Aim of the task: Go through the entries, filter for the word "call", and copy every line that has it.

Stored data:
#####

(** ** Claims on the line normalizer *)

(** C1 (as amended).  For every token list in which no token has a NaN top
    or height: after [fix_size_and_position] has run once, any two tokens
    with equal (page, paragraph, block, line) key have [t1.top == t2.top] and
    [t1.height == t2.height]; the shared height is the maximum height of the
    group and the shared top the minimum top of the group; on an empty list
    the call changes nothing. *)
Theorem normalizer_unifies_lines (text : list loc) (h : heap) :
  no_nan_geometry text h = true ->
  exists h', fix_size_and_position text h = Ok h'
    /\ lines_unified text h h'
    /\ (text = [] -> h' = h).
Proof.
  intros Hnan.
  destruct (fix_size_and_position_spec text h) as (h' & Hrun & Hin & Hout).
  exists h'. split; [done|]. split; [split|].
  - intros t1 t2 H1 H2 Hk.
    rewrite !(fix_size_and_position_line_key text h h' Hrun) in Hk.
    destruct (unified_same_line text h t1 t2 _ _ Hk (Hin t1 H1) (Hin t2 H2))
      as [-> ->].
    destruct (unified_extrema text h t2 _ Hnan (Hin t2 H2))
      as [[(l1 & E1 & [_ Hl1]%elem_of_line_group)%list_elem_of_fmap _]
          [(l2 & E2 & [_ Hl2]%elem_of_line_group)%list_elem_of_fmap _]].
    split; apply float_eq_refl.
    + rewrite E2. by apply (no_nan_geometry_elem text).
    + rewrite E1. by apply (no_nan_geometry_elem text).
  - intros t Ht. apply (unified_extrema text h t (h' t) Hnan). by apply Hin.
  - intros ->. simpl in Hrun. by injection Hrun as <-.
Qed.

(** C4.  [fix_size_and_position] changes only [top] and [height]: read
    through the list before and after the call, the tokens correspond
    position by position (same length, same order) and agree on [left],
    [width], [level], [page], [block], [paragraph], [line], [word], [conf]
    and [text]; so does every object of the store. *)
Theorem normalizer_frame (text : list loc) (h : heap) :
  exists h', fix_size_and_position text h = Ok h'
    /\ length (h' <$> text) = length (h <$> text)
    /\ Forall2 same_but_geometry (h <$> text) (h' <$> text)
    /\ (forall l, same_but_geometry (h l) (h' l)).
Proof.
  destruct (fix_size_and_position_spec text h) as (h' & Hrun & Hin & Hout).
  assert (Hall : forall l, same_but_geometry (h l) (h' l)).
  { intros l. destruct (decide (l ∈ text)) as [Hl|Hl].
    - destruct (Hin l Hl) as (hgt & tp & _ & _ & ->). by repeat split.
    - rewrite Hout by done. by repeat split. }
  exists h'. split_and!; [done| by rewrite !length_fmap | | done].
  apply Forall2_fmap, Forall2_lookup. intros i.
  destruct (text !! i); constructor. apply Hall.
Qed.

#####

Response to the task:
    the call changes nothing. *)
    through the list before and after the call, the tokens correspond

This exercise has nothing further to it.